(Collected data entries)
******
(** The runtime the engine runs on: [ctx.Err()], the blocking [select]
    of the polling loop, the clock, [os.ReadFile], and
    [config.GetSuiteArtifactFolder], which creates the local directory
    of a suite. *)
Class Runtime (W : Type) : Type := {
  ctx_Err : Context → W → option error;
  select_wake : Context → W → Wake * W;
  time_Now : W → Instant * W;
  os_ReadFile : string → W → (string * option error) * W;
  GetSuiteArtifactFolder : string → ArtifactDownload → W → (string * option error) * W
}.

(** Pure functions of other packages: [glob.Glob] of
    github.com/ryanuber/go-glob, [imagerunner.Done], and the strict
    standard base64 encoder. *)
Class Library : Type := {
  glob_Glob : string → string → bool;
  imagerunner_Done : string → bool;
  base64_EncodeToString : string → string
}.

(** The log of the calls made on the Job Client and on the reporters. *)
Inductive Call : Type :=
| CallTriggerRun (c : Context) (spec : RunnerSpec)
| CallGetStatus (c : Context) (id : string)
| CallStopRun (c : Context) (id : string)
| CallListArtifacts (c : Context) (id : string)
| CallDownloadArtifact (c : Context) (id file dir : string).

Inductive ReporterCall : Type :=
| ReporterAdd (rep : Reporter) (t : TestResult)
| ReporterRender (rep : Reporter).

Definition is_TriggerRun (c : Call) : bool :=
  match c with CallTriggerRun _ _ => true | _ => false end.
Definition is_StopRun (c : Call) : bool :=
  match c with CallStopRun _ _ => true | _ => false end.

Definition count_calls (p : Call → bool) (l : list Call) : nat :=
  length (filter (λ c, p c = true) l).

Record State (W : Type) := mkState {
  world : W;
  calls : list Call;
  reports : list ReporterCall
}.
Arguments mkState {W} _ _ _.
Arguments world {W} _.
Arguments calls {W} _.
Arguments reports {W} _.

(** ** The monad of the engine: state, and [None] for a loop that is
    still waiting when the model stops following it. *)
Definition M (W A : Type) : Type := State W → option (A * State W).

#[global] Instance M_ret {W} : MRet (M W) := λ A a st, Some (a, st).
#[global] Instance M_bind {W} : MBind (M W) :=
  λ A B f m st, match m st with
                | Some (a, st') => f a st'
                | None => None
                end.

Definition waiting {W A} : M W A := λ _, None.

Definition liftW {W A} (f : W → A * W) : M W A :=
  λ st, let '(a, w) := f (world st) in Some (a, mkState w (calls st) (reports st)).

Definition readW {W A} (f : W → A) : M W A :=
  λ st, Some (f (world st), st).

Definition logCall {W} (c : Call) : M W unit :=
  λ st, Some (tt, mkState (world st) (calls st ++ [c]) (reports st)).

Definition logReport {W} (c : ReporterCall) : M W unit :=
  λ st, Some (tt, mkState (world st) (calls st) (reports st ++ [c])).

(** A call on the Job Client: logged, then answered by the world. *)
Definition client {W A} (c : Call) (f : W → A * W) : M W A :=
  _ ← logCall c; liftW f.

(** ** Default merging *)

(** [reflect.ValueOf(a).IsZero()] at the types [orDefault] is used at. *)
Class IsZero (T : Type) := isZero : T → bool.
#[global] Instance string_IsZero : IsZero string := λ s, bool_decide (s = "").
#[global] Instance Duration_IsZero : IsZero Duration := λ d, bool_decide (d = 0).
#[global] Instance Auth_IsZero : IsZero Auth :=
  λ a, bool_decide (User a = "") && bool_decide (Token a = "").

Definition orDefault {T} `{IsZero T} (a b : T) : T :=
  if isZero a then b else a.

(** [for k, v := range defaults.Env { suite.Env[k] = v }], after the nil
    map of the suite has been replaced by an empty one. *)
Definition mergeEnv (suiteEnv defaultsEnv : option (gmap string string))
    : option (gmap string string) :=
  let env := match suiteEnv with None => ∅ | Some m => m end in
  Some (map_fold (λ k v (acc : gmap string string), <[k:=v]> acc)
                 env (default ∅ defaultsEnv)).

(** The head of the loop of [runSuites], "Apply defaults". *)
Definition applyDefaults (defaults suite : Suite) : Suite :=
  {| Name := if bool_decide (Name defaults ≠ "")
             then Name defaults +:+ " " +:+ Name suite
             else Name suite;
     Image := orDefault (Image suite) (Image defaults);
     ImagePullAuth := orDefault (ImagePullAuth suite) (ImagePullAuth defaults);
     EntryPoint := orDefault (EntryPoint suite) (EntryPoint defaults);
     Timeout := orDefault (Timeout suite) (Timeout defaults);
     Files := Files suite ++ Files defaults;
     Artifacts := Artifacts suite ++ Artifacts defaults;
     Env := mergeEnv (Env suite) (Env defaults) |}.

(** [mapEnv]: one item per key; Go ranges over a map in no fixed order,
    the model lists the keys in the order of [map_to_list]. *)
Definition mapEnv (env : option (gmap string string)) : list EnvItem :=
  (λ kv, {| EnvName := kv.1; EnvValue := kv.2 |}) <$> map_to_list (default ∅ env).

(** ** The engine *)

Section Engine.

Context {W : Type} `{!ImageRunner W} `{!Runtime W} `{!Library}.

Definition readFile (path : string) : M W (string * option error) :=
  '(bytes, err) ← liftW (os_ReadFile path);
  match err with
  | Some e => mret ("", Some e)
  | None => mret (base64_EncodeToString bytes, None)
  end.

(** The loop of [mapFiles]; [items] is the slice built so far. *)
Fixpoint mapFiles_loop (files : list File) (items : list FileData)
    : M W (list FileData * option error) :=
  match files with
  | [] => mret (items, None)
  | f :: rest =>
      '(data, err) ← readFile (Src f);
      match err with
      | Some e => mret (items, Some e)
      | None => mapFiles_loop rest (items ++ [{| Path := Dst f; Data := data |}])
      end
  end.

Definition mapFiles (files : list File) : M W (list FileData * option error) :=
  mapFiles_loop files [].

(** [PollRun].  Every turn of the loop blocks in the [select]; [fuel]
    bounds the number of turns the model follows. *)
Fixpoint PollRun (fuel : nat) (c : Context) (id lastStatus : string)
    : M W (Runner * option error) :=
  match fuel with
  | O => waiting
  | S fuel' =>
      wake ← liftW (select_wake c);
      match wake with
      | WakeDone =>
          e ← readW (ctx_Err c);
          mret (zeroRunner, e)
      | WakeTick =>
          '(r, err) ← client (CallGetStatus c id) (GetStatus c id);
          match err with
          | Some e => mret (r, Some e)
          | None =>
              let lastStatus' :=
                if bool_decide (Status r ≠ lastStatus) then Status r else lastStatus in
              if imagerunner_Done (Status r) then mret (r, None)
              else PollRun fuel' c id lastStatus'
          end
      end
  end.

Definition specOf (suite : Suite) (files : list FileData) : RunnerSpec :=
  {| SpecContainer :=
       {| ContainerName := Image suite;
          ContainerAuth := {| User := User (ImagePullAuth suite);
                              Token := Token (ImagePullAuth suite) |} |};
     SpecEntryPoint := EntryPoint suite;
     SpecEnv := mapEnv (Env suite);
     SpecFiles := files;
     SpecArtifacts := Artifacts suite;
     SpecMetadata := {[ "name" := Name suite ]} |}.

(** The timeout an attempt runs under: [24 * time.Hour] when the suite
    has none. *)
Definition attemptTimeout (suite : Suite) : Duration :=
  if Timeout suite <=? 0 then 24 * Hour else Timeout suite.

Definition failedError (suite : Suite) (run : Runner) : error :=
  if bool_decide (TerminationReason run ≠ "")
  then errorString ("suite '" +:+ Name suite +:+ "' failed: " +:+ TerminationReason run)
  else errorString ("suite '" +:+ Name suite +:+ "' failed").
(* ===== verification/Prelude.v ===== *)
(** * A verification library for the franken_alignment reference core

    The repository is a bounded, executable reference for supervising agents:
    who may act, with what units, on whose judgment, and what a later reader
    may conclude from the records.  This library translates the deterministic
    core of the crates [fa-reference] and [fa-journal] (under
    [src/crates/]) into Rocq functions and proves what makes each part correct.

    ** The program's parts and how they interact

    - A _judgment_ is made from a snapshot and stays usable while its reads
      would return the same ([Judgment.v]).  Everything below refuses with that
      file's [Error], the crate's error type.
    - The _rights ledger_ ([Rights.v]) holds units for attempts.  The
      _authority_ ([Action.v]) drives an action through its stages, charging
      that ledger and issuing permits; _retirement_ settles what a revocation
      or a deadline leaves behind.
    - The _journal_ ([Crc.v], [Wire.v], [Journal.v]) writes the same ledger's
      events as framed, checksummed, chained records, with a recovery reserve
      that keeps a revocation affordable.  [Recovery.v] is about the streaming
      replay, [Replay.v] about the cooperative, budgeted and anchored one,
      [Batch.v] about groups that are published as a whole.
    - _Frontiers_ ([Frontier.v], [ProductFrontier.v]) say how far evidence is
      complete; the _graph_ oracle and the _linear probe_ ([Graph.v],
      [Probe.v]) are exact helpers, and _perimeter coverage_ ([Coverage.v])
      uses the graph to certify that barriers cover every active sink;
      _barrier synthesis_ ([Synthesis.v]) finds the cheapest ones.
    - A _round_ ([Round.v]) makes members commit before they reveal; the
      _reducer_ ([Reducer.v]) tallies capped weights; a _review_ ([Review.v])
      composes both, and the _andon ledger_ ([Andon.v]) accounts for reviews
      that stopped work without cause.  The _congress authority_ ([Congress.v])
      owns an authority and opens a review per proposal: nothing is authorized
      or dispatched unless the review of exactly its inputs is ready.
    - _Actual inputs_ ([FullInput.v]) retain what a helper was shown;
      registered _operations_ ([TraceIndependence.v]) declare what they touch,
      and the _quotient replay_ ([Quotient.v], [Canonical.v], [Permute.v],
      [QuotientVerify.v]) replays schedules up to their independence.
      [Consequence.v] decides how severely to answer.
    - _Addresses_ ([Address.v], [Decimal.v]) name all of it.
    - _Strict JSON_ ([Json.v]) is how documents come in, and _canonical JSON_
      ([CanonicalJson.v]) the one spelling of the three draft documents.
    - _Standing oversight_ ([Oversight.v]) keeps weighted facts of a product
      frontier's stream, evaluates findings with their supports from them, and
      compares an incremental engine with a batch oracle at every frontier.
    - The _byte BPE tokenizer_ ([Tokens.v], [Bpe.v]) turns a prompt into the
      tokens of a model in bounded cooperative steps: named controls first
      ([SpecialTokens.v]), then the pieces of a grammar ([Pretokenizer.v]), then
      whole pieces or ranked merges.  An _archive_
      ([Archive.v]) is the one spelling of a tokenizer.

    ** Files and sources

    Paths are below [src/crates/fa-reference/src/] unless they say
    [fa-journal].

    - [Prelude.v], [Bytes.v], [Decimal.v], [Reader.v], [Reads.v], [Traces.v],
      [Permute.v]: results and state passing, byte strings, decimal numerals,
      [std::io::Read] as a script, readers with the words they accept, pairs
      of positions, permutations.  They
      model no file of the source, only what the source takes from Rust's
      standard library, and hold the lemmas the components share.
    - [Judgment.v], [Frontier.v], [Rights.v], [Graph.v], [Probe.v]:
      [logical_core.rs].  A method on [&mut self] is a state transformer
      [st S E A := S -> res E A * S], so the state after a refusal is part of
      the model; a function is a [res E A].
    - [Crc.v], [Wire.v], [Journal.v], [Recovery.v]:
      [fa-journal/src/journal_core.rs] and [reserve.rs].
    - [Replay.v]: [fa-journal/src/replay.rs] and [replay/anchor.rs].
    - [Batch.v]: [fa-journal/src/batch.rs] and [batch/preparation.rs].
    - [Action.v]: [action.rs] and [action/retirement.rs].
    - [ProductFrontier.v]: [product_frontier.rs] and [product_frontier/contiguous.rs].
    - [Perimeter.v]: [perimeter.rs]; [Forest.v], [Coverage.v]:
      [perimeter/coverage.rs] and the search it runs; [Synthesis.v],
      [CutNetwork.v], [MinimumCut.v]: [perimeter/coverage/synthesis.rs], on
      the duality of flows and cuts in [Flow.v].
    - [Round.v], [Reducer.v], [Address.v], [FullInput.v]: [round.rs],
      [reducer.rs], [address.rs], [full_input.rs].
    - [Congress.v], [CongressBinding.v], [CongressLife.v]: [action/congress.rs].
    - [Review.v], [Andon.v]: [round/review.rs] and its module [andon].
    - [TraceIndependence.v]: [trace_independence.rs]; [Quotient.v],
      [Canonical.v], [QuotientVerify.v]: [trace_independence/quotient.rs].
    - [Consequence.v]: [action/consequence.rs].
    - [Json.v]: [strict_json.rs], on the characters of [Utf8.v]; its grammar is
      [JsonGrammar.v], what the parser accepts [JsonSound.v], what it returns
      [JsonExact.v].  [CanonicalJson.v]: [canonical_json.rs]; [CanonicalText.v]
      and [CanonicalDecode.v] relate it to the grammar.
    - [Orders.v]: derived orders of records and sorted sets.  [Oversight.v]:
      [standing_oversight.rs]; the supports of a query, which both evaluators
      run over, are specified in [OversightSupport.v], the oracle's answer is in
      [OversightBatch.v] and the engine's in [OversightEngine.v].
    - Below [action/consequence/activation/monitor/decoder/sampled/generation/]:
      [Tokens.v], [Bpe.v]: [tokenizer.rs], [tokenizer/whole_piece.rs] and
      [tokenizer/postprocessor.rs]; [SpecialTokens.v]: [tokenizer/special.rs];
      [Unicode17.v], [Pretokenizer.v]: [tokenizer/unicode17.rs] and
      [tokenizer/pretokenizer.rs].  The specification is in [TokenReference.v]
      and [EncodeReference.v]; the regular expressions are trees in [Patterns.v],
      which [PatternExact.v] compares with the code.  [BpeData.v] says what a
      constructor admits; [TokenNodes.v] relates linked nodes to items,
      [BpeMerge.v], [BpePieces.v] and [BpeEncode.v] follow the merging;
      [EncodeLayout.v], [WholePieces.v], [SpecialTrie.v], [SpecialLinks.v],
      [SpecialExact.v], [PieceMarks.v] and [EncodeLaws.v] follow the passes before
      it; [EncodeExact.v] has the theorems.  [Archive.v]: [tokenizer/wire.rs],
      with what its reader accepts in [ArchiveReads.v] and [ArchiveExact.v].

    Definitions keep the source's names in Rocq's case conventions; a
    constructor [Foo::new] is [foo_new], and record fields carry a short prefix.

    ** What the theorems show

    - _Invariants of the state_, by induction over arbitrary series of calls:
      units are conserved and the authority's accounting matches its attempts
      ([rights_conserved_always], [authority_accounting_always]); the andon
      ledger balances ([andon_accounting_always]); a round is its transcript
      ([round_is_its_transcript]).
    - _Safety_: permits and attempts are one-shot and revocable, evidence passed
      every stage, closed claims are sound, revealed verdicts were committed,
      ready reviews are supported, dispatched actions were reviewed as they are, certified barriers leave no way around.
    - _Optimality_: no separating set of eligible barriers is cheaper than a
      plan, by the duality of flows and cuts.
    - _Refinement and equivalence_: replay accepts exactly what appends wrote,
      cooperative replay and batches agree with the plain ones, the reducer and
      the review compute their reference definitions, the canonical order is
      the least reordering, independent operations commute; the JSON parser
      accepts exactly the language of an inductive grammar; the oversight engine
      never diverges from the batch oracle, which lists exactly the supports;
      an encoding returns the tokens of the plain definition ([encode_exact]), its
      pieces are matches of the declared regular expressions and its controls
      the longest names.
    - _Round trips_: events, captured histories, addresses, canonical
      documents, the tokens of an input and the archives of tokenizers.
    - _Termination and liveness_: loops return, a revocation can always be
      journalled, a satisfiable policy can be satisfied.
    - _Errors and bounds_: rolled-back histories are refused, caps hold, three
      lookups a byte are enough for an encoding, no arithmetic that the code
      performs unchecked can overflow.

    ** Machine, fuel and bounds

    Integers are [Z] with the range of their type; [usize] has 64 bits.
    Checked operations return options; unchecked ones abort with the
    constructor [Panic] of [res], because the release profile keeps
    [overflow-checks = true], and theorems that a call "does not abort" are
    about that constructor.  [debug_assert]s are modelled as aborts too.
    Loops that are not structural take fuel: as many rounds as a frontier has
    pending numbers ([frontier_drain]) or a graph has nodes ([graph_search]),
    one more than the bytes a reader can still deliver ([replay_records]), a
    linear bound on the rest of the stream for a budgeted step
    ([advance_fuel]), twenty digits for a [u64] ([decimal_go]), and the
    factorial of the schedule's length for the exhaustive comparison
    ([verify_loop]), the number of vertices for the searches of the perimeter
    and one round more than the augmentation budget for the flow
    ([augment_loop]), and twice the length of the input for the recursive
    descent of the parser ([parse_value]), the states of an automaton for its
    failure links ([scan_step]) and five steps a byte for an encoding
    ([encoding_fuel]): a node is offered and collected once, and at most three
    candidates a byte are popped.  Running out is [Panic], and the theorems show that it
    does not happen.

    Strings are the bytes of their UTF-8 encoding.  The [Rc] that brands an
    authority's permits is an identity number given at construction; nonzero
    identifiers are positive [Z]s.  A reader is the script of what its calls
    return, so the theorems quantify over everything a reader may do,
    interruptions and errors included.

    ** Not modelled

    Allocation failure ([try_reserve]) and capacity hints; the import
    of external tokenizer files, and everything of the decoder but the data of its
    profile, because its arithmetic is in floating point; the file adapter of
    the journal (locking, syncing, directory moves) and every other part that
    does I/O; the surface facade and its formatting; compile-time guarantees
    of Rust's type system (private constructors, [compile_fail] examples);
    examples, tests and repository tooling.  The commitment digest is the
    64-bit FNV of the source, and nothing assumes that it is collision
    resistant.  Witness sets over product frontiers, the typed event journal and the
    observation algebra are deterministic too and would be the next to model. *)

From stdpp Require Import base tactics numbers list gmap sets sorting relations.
******
What to produce — Copy out, exactly and alone, the lines of the entries above between the ones holding "W → A) : M W A" and "(** The head", inclusive.

Finished task —
Definition readW {W A} (f : W → A) : M W A :=
  λ st, Some (f (world st), st).

Definition logCall {W} (c : Call) : M W unit :=
  λ st, Some (tt, mkState (world st) (calls st ++ [c]) (reports st)).

Definition logReport {W} (c : ReporterCall) : M W unit :=
  λ st, Some (tt, mkState (world st) (calls st) (reports st ++ [c])).

(** A call on the Job Client: logged, then answered by the world. *)
Definition client {W A} (c : Call) (f : W → A * W) : M W A :=
  _ ← logCall c; liftW f.

(** ** Default merging *)

(** [reflect.ValueOf(a).IsZero()] at the types [orDefault] is used at. *)
Class IsZero (T : Type) := isZero : T → bool.
#[global] Instance string_IsZero : IsZero string := λ s, bool_decide (s = "").
#[global] Instance Duration_IsZero : IsZero Duration := λ d, bool_decide (d = 0).
#[global] Instance Auth_IsZero : IsZero Auth :=
  λ a, bool_decide (User a = "") && bool_decide (Token a = "").

Definition orDefault {T} `{IsZero T} (a b : T) : T :=
  if isZero a then b else a.

(** [for k, v := range defaults.Env { suite.Env[k] = v }], after the nil
    map of the suite has been replaced by an empty one. *)
Definition mergeEnv (suiteEnv defaultsEnv : option (gmap string string))
    : option (gmap string string) :=
  let env := match suiteEnv with None => ∅ | Some m => m end in
  Some (map_fold (λ k v (acc : gmap string string), <[k:=v]> acc)
                 env (default ∅ defaultsEnv)).

(** The head of the loop of [runSuites], "Apply defaults". *)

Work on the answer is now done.